===== Provided entries =====
(** * Acoustic fingerprinting engine: a shallow embedding and its properties

    The development follows the Python sources module by module:
    [config.py], [core/utils.py], [fingerprinting.py], [database.py],
    [core/matcher.py] and [backend/service.py].

    Conventions.
    - Python [int] (and numpy integer indices) are [Z].
    - A Python [float] is a binary64 value ([spec_float], with the
      operations of the Standard Library's specification of IEEE 754)
      wherever its rounding or a NaN can be observed: in a configuration
      and in the computation of [dt_max].  The two quotients of ints
      [len(y) / sr] and [best_offset * hop_length / sr], and the SNR
      estimate, are kept as exact rationals [Q].
    - A [dict] is a [gmap]; a dict whose iteration order is observed
      (the vote table of the matcher) is an association list in insertion
      order.
    - A call that may raise has result type [outcome]. *)

From Stdlib Require Import ZArith QArith Qround Qabs Lia Sorted Permutation.
From Stdlib Require Import SpecFloat.
From stdpp Require Import gmap strings list fin_maps pretty.

Close Scope Q_scope.
Local Open Scope Z_scope.

(** ** Python run-time values shared by the modules *)

Inductive exn : Type :=
  | ValueError (msg : string)
  | NameError (name : string)
  | KeyError (key : string)
  | TypeError
  | ZeroDivisionError
  | OverflowError (msg : string)
  | OtherError (msg : string).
=====
→ **To do**
Look through the entries and work out how many lines have the word "Stdlib" in them; reply with that number only.

→ **Output below**
2